__Task brief__. Go through the records and copy each line where the word "Affichage" occurs.

Items from a data source:
----------------

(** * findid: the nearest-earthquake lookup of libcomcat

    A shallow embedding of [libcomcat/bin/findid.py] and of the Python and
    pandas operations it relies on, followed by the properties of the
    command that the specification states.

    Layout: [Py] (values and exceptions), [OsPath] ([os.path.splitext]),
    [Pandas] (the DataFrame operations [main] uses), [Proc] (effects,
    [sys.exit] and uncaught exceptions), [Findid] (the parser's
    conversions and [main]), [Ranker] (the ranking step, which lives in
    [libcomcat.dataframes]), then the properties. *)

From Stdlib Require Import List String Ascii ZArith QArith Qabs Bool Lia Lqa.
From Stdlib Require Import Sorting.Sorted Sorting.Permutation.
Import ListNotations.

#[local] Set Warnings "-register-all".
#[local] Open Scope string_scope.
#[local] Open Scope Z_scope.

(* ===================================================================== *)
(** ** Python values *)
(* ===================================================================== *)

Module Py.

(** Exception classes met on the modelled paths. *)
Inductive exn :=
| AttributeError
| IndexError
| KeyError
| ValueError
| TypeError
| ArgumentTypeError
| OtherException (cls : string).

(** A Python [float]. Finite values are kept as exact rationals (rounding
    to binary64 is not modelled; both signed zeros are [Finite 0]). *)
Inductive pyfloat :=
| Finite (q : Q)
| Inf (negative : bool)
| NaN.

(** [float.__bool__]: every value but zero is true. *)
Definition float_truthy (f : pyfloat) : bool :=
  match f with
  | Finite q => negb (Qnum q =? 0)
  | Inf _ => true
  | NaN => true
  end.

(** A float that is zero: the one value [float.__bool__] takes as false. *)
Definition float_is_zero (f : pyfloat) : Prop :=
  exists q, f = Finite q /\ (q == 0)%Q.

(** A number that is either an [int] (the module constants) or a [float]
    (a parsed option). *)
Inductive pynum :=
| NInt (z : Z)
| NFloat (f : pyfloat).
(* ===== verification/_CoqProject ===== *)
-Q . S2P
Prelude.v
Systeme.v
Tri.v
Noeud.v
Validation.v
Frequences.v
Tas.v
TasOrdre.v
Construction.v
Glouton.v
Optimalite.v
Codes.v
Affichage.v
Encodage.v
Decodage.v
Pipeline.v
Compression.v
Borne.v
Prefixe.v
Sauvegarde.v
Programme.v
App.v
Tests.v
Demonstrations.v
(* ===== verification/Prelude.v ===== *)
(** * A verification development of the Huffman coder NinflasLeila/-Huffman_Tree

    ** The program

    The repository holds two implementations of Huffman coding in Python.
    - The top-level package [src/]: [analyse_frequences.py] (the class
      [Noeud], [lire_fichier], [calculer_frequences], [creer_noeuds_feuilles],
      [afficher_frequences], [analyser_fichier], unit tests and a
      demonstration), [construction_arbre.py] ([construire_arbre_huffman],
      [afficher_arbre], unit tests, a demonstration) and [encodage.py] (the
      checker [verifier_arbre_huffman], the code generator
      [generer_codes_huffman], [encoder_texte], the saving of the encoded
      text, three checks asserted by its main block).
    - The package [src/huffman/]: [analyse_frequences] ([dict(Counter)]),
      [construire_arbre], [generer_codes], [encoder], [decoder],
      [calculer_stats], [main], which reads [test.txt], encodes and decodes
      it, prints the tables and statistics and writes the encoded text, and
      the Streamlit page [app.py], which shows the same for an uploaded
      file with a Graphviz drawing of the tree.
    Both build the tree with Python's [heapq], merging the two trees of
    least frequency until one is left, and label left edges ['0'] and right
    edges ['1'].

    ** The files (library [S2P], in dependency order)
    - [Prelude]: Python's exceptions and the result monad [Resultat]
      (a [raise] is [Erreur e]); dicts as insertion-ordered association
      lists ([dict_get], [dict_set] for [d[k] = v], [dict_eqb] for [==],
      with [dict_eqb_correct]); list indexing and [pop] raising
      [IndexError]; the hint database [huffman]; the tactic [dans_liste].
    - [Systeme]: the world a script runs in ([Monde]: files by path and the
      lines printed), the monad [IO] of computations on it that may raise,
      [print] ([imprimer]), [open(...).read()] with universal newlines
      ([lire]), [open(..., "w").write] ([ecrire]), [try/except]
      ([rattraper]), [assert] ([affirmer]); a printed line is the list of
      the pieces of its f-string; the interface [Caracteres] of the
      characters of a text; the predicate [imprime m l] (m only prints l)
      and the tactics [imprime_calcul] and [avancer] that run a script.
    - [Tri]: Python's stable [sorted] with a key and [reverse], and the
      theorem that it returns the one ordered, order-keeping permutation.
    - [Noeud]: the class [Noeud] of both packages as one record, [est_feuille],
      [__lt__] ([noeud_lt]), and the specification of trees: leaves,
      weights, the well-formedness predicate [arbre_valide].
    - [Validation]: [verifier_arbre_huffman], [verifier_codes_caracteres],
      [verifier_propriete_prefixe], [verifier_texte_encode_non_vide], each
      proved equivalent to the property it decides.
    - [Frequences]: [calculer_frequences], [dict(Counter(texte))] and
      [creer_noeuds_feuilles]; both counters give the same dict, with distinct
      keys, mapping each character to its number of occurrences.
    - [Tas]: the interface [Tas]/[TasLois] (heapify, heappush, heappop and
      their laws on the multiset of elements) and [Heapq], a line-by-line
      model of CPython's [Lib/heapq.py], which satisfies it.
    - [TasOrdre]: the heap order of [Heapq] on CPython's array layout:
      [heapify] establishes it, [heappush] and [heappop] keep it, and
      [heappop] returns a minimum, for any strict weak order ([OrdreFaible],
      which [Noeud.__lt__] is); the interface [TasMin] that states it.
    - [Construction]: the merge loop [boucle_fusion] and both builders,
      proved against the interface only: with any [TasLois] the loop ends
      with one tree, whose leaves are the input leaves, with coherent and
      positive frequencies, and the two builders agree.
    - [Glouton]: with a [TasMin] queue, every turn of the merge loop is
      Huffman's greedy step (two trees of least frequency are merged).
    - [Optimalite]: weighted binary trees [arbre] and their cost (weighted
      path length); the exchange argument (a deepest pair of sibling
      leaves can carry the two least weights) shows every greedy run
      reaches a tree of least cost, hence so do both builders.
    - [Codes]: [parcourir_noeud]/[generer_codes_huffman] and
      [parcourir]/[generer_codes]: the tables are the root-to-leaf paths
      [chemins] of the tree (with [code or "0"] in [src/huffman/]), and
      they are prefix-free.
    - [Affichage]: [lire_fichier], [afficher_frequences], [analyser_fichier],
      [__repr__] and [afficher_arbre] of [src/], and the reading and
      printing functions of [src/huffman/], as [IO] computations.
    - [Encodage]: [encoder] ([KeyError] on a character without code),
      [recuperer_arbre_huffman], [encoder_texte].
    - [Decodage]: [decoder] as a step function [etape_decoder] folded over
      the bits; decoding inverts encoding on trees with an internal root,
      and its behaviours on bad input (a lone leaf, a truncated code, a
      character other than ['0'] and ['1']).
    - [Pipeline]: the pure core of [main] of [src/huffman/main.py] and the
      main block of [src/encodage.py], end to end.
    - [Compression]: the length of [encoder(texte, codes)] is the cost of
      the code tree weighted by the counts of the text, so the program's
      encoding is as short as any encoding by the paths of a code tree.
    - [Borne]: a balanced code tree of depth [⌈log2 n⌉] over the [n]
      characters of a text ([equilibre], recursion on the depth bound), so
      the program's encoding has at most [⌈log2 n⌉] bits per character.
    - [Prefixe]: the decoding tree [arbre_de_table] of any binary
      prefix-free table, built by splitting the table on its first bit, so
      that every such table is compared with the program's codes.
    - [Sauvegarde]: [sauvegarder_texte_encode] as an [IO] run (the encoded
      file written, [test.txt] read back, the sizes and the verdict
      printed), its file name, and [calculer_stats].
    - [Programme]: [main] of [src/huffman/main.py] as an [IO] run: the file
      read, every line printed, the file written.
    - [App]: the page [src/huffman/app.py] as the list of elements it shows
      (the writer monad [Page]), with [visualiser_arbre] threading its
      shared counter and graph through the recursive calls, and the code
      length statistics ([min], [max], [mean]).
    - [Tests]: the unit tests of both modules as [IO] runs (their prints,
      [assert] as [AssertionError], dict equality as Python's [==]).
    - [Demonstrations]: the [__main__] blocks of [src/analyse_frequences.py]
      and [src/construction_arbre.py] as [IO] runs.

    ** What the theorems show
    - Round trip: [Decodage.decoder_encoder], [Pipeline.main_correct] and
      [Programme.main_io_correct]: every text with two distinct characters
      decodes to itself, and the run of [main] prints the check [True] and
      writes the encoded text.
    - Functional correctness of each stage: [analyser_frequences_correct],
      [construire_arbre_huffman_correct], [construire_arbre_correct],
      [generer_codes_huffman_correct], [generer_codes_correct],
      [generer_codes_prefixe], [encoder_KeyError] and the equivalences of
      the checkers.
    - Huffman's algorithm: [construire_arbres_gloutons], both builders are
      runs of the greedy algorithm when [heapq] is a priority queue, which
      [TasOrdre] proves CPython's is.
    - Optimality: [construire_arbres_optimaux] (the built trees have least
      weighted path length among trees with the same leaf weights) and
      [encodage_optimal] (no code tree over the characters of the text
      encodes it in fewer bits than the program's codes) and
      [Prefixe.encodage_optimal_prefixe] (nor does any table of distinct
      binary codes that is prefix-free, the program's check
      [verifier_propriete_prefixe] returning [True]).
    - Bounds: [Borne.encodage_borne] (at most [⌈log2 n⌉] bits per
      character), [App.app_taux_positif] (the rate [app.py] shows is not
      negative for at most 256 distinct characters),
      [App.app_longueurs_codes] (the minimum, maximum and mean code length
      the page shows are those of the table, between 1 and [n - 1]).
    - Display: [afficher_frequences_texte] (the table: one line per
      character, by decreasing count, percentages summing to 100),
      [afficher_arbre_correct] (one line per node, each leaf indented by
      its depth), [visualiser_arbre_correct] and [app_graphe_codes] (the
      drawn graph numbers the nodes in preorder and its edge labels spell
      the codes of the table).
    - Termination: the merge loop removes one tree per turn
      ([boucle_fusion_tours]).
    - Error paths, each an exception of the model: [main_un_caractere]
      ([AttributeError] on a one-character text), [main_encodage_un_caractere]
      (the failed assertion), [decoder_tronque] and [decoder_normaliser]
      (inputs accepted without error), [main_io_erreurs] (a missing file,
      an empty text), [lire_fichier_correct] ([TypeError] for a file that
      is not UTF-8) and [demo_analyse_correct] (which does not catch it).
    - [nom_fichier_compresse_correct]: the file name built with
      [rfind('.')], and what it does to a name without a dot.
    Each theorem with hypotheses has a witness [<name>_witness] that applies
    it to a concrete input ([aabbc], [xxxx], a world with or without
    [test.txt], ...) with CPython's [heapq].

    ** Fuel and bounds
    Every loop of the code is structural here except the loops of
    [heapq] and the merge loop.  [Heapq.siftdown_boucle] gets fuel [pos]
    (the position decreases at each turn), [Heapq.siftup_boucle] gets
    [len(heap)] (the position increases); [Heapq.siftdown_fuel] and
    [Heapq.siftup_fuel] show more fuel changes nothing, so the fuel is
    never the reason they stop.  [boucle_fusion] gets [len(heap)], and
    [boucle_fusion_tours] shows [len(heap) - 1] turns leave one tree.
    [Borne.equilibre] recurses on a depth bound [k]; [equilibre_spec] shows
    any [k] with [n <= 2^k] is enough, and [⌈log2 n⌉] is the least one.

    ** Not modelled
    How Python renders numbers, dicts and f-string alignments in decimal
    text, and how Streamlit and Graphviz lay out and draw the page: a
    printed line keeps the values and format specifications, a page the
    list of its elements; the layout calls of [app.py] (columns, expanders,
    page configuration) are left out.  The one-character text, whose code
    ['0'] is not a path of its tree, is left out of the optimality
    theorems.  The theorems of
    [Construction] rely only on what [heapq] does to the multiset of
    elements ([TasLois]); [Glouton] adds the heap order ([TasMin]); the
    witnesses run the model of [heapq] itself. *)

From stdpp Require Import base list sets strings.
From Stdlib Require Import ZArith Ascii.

----------------

__Expected answer__.
Affichage.v
    - [Affichage]: [lire_fichier], [afficher_frequences], [analyser_fichier],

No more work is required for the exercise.